→ **PROBLEM REQUIREMENTS**: Go through the data and retrieve each line that includes the string "videoId".

Top of DATA SUPPLIED

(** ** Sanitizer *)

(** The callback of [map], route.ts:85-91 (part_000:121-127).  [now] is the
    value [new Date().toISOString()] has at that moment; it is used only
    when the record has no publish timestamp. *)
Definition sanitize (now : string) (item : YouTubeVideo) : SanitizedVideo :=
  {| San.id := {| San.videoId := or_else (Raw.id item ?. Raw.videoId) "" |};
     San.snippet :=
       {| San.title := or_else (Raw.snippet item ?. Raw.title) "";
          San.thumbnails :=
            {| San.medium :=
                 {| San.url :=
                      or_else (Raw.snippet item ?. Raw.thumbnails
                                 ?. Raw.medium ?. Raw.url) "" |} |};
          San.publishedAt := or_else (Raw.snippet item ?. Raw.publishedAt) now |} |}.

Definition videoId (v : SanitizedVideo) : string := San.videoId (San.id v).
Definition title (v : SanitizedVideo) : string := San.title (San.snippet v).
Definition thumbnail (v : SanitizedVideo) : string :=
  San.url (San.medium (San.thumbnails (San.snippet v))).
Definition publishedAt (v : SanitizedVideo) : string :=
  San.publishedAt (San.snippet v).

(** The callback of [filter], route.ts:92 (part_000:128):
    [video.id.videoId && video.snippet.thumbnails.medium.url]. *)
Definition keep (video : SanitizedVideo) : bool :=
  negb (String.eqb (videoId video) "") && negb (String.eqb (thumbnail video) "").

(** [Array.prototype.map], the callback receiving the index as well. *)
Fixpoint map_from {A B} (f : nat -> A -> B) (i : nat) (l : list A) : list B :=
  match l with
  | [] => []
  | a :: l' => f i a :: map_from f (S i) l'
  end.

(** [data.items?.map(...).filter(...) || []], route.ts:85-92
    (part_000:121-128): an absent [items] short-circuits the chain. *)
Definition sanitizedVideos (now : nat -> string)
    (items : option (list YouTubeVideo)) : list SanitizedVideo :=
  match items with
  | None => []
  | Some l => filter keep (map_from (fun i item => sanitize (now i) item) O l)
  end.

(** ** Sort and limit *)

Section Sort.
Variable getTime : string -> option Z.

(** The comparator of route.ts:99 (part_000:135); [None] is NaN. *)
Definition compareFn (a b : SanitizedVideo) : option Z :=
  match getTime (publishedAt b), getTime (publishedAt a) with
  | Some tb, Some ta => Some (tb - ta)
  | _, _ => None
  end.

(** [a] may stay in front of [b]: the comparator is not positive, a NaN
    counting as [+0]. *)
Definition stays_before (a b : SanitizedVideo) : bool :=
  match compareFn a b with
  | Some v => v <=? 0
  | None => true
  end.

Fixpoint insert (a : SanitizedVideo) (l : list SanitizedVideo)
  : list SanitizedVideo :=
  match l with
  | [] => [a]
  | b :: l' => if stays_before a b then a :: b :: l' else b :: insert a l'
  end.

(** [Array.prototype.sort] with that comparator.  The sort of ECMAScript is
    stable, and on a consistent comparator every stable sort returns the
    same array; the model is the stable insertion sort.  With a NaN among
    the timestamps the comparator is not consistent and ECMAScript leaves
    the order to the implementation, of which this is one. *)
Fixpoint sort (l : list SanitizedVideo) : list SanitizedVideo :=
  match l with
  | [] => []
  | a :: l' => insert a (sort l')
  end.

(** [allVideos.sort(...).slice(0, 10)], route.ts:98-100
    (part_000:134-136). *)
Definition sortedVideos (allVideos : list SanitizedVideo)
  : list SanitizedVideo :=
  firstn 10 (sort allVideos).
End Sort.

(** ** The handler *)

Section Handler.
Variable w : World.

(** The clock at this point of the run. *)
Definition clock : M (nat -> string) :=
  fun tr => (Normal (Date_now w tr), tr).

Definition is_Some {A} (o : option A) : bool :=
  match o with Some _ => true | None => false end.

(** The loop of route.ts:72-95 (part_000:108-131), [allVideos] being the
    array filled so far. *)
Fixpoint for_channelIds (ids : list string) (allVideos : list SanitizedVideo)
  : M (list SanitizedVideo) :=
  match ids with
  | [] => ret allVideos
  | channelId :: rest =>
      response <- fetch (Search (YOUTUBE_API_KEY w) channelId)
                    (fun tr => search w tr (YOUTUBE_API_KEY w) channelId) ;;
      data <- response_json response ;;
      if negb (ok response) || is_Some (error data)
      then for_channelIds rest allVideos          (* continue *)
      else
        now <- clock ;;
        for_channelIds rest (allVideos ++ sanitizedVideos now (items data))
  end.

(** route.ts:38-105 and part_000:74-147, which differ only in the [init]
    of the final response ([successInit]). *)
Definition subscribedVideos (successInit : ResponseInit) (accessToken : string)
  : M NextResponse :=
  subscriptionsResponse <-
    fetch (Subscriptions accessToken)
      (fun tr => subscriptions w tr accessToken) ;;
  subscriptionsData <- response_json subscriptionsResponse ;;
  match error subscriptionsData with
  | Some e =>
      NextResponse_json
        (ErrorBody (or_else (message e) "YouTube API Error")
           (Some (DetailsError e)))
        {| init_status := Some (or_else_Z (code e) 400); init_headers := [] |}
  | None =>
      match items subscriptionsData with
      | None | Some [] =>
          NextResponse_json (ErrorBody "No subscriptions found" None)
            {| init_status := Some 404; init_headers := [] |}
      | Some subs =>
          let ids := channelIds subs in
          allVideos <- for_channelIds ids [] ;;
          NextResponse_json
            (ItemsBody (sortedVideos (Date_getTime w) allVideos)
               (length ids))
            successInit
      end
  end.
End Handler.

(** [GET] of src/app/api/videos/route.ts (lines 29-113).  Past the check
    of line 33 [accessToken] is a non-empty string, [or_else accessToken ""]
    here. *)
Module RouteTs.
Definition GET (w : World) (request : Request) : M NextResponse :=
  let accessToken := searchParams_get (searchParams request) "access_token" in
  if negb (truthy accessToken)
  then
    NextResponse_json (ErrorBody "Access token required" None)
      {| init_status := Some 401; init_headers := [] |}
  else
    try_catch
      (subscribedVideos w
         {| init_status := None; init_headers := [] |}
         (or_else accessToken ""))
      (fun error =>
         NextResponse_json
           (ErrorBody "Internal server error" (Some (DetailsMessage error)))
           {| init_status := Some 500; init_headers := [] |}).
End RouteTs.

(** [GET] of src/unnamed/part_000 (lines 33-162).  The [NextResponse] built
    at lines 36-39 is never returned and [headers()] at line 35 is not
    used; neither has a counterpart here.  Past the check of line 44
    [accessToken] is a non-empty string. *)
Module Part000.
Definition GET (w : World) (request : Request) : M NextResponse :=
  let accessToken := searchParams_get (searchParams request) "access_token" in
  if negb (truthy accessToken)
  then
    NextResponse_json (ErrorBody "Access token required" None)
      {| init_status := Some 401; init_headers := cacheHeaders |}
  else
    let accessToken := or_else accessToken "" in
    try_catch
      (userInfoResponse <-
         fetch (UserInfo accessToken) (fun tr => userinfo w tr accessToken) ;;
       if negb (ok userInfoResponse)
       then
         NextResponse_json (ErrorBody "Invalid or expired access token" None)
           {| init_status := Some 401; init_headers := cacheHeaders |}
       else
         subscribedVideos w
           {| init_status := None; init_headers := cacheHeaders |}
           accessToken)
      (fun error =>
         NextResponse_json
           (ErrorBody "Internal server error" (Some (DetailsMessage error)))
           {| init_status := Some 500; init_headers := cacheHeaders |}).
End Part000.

Bottom of DATA SUPPLIED
Top of DATA SUPPLIED

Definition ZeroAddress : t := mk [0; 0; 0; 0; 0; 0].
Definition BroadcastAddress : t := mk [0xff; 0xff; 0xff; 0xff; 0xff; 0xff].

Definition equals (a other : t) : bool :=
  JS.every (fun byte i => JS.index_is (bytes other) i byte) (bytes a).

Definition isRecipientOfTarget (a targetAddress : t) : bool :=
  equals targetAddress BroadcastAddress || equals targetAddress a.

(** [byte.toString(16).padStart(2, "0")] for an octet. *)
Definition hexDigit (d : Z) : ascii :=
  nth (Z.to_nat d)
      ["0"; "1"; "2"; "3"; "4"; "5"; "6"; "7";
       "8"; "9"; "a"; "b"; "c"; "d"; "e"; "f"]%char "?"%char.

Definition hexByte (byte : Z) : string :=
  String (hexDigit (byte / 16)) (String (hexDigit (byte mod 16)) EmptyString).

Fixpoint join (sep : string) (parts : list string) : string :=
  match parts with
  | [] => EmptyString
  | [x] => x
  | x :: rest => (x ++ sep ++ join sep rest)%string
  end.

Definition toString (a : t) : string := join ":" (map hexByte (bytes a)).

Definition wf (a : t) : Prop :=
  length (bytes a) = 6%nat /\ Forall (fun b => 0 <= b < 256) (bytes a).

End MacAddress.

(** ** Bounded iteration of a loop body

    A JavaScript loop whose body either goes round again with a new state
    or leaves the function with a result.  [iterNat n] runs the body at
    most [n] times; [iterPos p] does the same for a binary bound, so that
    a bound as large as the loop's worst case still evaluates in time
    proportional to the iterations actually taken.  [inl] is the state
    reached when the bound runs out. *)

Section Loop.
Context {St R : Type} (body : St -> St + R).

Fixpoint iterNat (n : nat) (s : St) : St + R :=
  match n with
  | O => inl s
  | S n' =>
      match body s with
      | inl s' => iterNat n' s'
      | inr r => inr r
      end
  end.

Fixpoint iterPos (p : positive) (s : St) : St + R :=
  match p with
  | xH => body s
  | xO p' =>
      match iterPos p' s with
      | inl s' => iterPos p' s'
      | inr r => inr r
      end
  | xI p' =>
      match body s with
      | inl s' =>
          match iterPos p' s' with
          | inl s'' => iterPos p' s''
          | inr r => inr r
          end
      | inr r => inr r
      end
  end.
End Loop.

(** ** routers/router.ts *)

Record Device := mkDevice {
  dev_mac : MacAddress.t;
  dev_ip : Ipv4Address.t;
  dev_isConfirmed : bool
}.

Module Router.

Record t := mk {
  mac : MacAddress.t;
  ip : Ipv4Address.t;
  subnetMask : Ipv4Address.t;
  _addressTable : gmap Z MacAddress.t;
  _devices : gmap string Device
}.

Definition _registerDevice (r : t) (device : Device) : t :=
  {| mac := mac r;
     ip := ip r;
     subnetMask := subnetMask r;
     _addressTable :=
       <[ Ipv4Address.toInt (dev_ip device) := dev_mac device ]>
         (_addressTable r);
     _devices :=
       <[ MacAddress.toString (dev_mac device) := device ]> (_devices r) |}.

Bottom of DATA SUPPLIED

→ **TASK RESPONSE**:
  {| San.id := {| San.videoId := or_else (Raw.id item ?. Raw.videoId) "" |};
Definition videoId (v : SanitizedVideo) : string := San.videoId (San.id v).
    [video.id.videoId && video.snippet.thumbnails.medium.url]. *)
  negb (String.eqb (videoId video) "") && negb (String.eqb (thumbnail video) "").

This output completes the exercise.